On Monday (October 27), US crude oil prices fell below 80 U.S. dollars, refreshing their 28-month lows. Then the price rebounded, as the short covering helped to reduce the decline caused by earlier Goldman Sachs cut the oil price estimate.
Goldman Sachs said that due to the continuous increase in crude oil production and supply shortages, the Bank lowered its Brent crude oil price forecast for the first quarter of next year from US$100/barrel to US$85 and US crude oil forecast to US$75/barrel.
This caused both Brent and U.S. crude oil to fall. The downtrend triggered a round of short covering and limited the drop in oil prices as market participants bet on falling oil prices settled some of their positions.
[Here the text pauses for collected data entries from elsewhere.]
(* ===== verification/ApiProperties.v ===== *)
(** * What the HTTP handlers do to the cluster and what they answer

    Functional specifications of the state-changing handlers on a reliable
    store, and of the lookups the reverse proxy and the agents rely on. *)

From S2P Require Import Prelude Model Store Runtime Fixtures Scheduler Api.
From Stdlib Require Import ZArith Lia Ascii.
From stdpp Require Import base gmap strings list.
Local Open Scope go_scope.

(** ** Allocation of identifiers *)

(** [create id now] stores a new entity under [id] or fails and changes
    nothing. *)
Definition creates (create : string -> Time -> StoreOp error)
    (ok : string -> Time -> Cluster -> Cluster -> Prop) : Prop :=
  forall fl id now t c r c', op_post fl (create id now) t c r c' ->
    match r with None => ok id now c c' | Some _ => c' = c end.

Lemma allocate_wp fl create ok n prefix w (Q : option string -> World -> Prop) :
  creates create ok ->
  (forall r w', r = None \/ r = Some EmptyString -> (w_clock w <= w_clock w')%Z ->
     w_cluster w' = w_cluster w -> Q r w') ->
  (forall id now w', id <> EmptyString -> (w_clock w <= now <= w_clock w')%Z ->
     ok id now (w_cluster w) (w_cluster w') -> Q (Some id) w') ->
  wp (cp_rel fl) (allocate n prefix create) Q w.
Proof.
  intros Hcr Hno Hyes.
  cut (forall w1, (w_clock w <= w_clock w1)%Z -> w_cluster w1 = w_cluster w ->
    wp (cp_rel fl) (allocate n prefix create) Q w1).
  { intros H. apply H; [lia|done]. }
  induction n as [|n IH]; intros w1 Hcl Hc; cbn [allocate].
  { apply Hno; [by right|done|done]. }
  apply wp_bind. apply wp_rand. intros r _. destruct r as [bs|]; cbn [wp].
  2:{ apply Hno; [by left|done|done]. }
  apply wp_now. intros now Hnow. apply wp_store. intros t r c' Ht Hop. cbn in Ht, Hop.
  apply Hcr in Hop. destruct r as [e|].
  - subst c'. apply IH; cbn; [lia|done].
  - apply (Hyes _ now); [by destruct prefix|cbn; lia|]. by rewrite <- Hc.
Qed.

Lemma create_deployment_creates req :
  creates (fun id now => OpCreateDeployment (requested_deployment req id now))
    (fun id now c c' => deployments c !! id = None /\
       c' = with_deployments (<[id := requested_deployment req id now]> (deployments c)) c).
Proof.
  intros fl id now t c r c' [(m & Hm & ->)|(_ & -> & ->)]; [|done].
  unfold create_post in Hm. cbn in Hm.
  destruct (deployments c !! id) eqn:E; destruct Hm as [-> ->]; [apply with_deployments_id|done].
Qed.

Lemma register_node_creates req :
  creates (fun id now => OpRegisterNode (registered_node req id now))
    (fun id now c c' => nodes c !! id = None /\
       c' = with_nodes (<[id := registered_node req id now]> (nodes c)) c).
Proof.
  intros fl id now t c r c' [(m & Hm & ->)|(_ & -> & ->)]; [|done].
  unfold create_post in Hm. cbn in Hm.
  destruct (nodes c !! id) eqn:E; destruct Hm as [-> ->]; [apply with_nodes_id|done].
Qed.

(** ** Deployments *)

Definition valid_submission (req : submitDeploymentRequest) : bool :=
  negb (String.eqb (sub_Name req) EmptyString)
  && (negb (String.eqb (sub_Command req) EmptyString) || negb (String.eqb (sub_Image req) EmptyString)).

(** What submitting a deployment does. *)
(** The deployment a request asks for, with the documented defaults. *)
Record completes (req : submitDeploymentRequest) (id : string) (now : Time) (d : Deployment) : Prop := {
  cd_id : Deployment_ID d = id;
  cd_name : Deployment_Name d = sub_Name req;
  cd_namespace : Deployment_Namespace d = sub_Namespace req \/
    sub_Namespace req = EmptyString /\ Deployment_Namespace d = "default";
  cd_type : Deployment_Type d = sub_Type req \/ sub_Type req = EmptyString /\ Deployment_Type d = "batch";
  cd_restart : Deployment_RestartPolicy d = sub_RestartPolicy req \/
    sub_RestartPolicy req = EmptyString /\ Deployment_RestartPolicy d = "on_failure";
  cd_replicas : Deployment_Replicas d = Z.max 1 (sub_Replicas req);
  cd_template : Deployment_Labels d = sub_Labels req /\ Deployment_Image d = sub_Image req /\
    Deployment_Command d = sub_Command req /\ Deployment_Args d = sub_Args req /\
    Deployment_Resources d = sub_Resources req /\ Deployment_MaxRetries d = sub_MaxRetries req;
  cd_status : Deployment_Status d = DeploymentPending;
  cd_times : Deployment_CreatedAt d = now /\ Deployment_UpdatedAt d = now }.

Lemma or_default_cases s d : or_default s d = s \/ s = EmptyString /\ or_default s d = d.
Proof. unfold or_default. destruct (String.eqb_spec s EmptyString) as [->|]; auto. Qed.

Lemma requested_completes req id now : completes req id now (requested_deployment req id now).
Proof.
  split; cbn; try done.
  1-3: apply or_default_cases.
  destruct (Z.leb_spec (sub_Replicas req) 0); lia.
Qed.

Inductive submitted (req : submitDeploymentRequest) (lo hi : Time) (c : Cluster)
  : Response -> Cluster -> Prop :=
| submitted_invalid msg : valid_submission req = false ->
    submitted req lo hi c (writeJSONError StatusBadRequest msg) c
| submitted_no_id msg : valid_submission req = true ->
    submitted req lo hi c (writeJSONError StatusInternalServerError msg) c
| submitted_ok id now d : valid_submission req = true -> (lo <= now <= hi)%Z ->
    deployments c !! id = None -> id <> EmptyString -> completes req id now d ->
    submitted req lo hi c
      (mkResponse StatusCreated (Some ("/api/v1/deployments/" +:+ id))
         (BDeployment (Some d)))
      (with_deployments (<[id := d]> (deployments c)) c).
In the morning session, the United States announced weaker-than-expected US pending home sales data, dragging down the US dollar index (85.5800, -0.0100, -0.01%), and supporting all the dollar-denominated commodities.
The US crude oil price in December fell to the lowest level of US$79.44 per barrel in June 2012, and then rebounded and fell 0.01 US dollars to US$81.00.
In December, Brent crude oil fell to a low of $84.55 during the session, after which it reduced its decline and ended lower by $0.30 to $85.83 a barrel.
The spread between Brent crude oil and US crude oil narrowed to 4.83 US dollars per barrel.
Tariq Zahir from Tyche Capital Advisors stated: "The main reason why the Brent and U.S. crude oil markets fell today is the report of Goldman Sachs. However, there are some technical oversold in the market, so the price rebound is quite fierce."
The meeting of the Organization of Petroleum Exporting Countries (OPEC) will meet on November 27 to discuss whether to adjust the target of 30 million barrels of crude oil per day in the first half of 2015. To date, only a few OPEC member states have called for a reduction in production.
Shana, the Iranian oil ministry’s news agency, said that a senior Iranian oil official stated that OPEC is unlikely to downgrade oil production targets at the November meeting.
Worries about weak global demand and increasing supply continue to drag on the performance of the oil market.
Germany's October business climate index fell for the sixth consecutive month, hitting a two-year low, indicating that the German economy may experience setbacks in the fourth quarter. The German economic think tank Ifo announced that Germany’s IFO business climate index in October was 103.2, the lowest since December 2012, and also lower than the 104.3 estimated by Reuters survey and the previous value of 104.7.